Lo recuerdo como si fuera ayer. Caía una helada de esas
que resquebrajan las piedras; yo mismo estaba tumbado en un sillón, inmovilizado
por la gota, cuando oí el golpeteo pesado y acompasado de sus pasos. Desde mi
ventana, los vi pasar. Era un desfile interminable,
todos iguales, con esos movimientos de muñecos que les son peculiares. Después
los jefes distribuyeron a sus hombres entre los habitantes. Me tocaron
diecisiete. Mi vecina, la loca, tenía doce, entre ellos un comandante, un
verdadero soldadote, violento y tosco.
Durante los primeros días todo transcurrió normalmente.
Al oficial de al lado le habían dicho que la señora estaba enferma, y no se
preocupó para nada. Pero pronto aquella mujer a la que nunca veía empezó a
irritarlo. Se informó sobre su enfermedad; le respondieron que la anfitriona
guardaba cama desde hacía quince años, a consecuencia de una pena muy honda. No
lo creyó, sin duda, e imaginó que la pobre loca no se levantaba por orgullo,
para no ver a los prusianos y no hablarles, para no rozarse con
ellos.
Exigió que lo recibiera; lo llevaron a su habitación. Le
pidió con un tono brusco:
-Zírvace uzted, ceñora,
lefantarce y bajar, para que la feamoz.
Ella volvió hacia él sus ojos extraviados, sus ojos
vacíos, y no respondió.
Él prosiguió:
-No toleraré maz inzolencias. Ci
uzted no ce lefanta por laz buenaz, lla me laz arreglaré para que ce pacee
zola.
Ella no hizo el menor gesto, siempre inmóvil, como si no
lo hubiera visto.
Él rabiaba, tomando aquel
silencio tranquilo por un signo de supremo desprecio. Y agregó:
-Ci no baja mañana...
Y después salió.
Al día siguiente, la anciana criada, aterrada, quiso
vestirla; pero la loca empezó a chillar, debatiéndose. El oficial subió en
seguida; y la sirvienta, arrojándose a sus pies, gritó:
-No quiere, señor, no quiere.
Perdónela; es muy desdichada.
El soldado se quedó turbado, sin atreverse, a pesar de su
cólera, a hacer que sus hombres la sacaran de la cama. Pero de pronto se echó a
reír y dio unas órdenes en alemán.
Pronto se vio partir un destacamento que sostenía un
colchón, como quien lleva a un herido. En aquella cama que nadie había deshecho,
la loca, siempre silenciosa, permanecía tranquila, indiferente a los
acontecimientos con tal de que la dejaran acostada. Detrás, un hombre llevaba un
paquete de ropas femeninas.
Y el oficial pronunció, frotándose las manos:
-Lla veremoz ci puede o no
festirce zola y dar un paceíto.
Luego se vio al cortejo alejarse en dirección al bosque
de Imauville.
Dos horas después los soldados regresaron
solos.
Nadie volvió a ver jamás a la loca. ¿Qué habían hecho con
ella? ¿A dónde la habían llevado? Nunca se supo.
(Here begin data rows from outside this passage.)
(** C24. A stream that is not cancelled says what its body says. Whatever the
    lines of the body (comments and blank lines skipped) and however the tool
    calls are cut into fragments and interleaved, the consumer receives the text
    deltas in order and, once the body ends (with [DONE] or without), the
    completion the reference assembles: the call with the fragments of its index
    put together, only when the generation was not truncated; an error when the
    model made several calls; the usage and finish reason last given. A
    malformed event or a broken connection ends the stream with an error
    instead, after the deltas before it. *)
Theorem stream_says_its_body (lines : list string) (r : read) (tl : list LLMChunk) :
  Forall (fun l => is_Some (chunk_line l)) lines ->
  let cs := mjoin (omap chunk_line lines) in
  last_chunks cs r = Some tl ->
  exists s, chat_run Unmarshal (APosted (Response 200 []) None :: map (fun l => ARead (RLine l) None) lines ++ [ARead r None])
      chat_start = Some s /\
    closed s = true /\ out s = map LLMTextDelta (contents cs) ++ tl.
Proof.
  intros Hl cs Hr.
  assert (Hrun : forall l1 l2 s, chat_run Unmarshal (l1 ++ l2) s = chat_run Unmarshal l1 s ≫= chat_run Unmarshal l2).
  { induction l1 as [|a l1 IH]; intros l2 s; simpl; [done|]. destruct (chat_step Unmarshal a s); simpl; [apply IH|done]. }
  cbn [chat_run]. change (chat_step Unmarshal (APosted (Response 200 []) None) chat_start) with (Some (after [])). cbn [mbind option_bind].
  rewrite Hrun, (after_lines lines []) by done. cbn [mbind option_bind app]. fold cs.
  change (set_lim None (after cs)) with (after cs).
  assert (exists s, chat_step Unmarshal (ARead r None) (after cs) = Some s /\ closed s = true /\
    out s = map LLMTextDelta (contents cs) ++ tl) as (s & Hs & Hend);
    [|exists s; cbn [chat_run]; by rewrite Hs].
  destruct r as [line| |err]; cbn [last_chunks] in Hr; simpl.
  - apply bind_Some_inv in Hr as (data & Hd & Hr). unfold on_line. rewrite Hd.
    change (set_lim None (after cs)) with (after cs).
    destruct (String.eqb data "[DONE]"); [rewrite finish_after|destruct (Unmarshal data)]; simplify_eq;
      by eexists.
  - injection Hr as <-. unfold on_read_error. change (set_lim None (after cs)) with (after cs).
    simpl. rewrite finish_after. by eexists.
  - injection Hr as <-. by eexists.
Qed.
End reference.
La nieve caía día y noche, sepultando la llanura y los
bosques bajo un sudario de espuma helada. Los lobos venían a aullar hasta
nuestras puertas. La idea de aquella mujer perdida me
obsesionaba, e hice diversas gestiones con la autoridad prusiana, con el fin de
conseguir información. A punto estuve de ser fusilado.
Volvió la primavera. El ejército de ocupación se alejó.
La casa de mi vecina seguía cerrada; una tupida hierba crecía en las
avenidas. La anciana criada había muerto durante el
invierno. Nadie se ocupaba ya de aquella aventura; sólo yo pensaba en ella sin
cesar. ¿Qué habían hecho con aquella mujer? ¿Se habría
escapado a través de los bosques? ¿La habrían recogido en alguna parte, y metido
en un hospital, al no poder obtener de ella ninguna información? Nada venía a
aliviar mis dudas; pero, poco a poco, el tiempo apaciguó la inquietud de mi
corazón.
Ahora bien, en el otoño siguiente, las becadas pasaron en
tropel; y, como mi gota me daba una pequeña tregua, me arrastré hasta el bosque.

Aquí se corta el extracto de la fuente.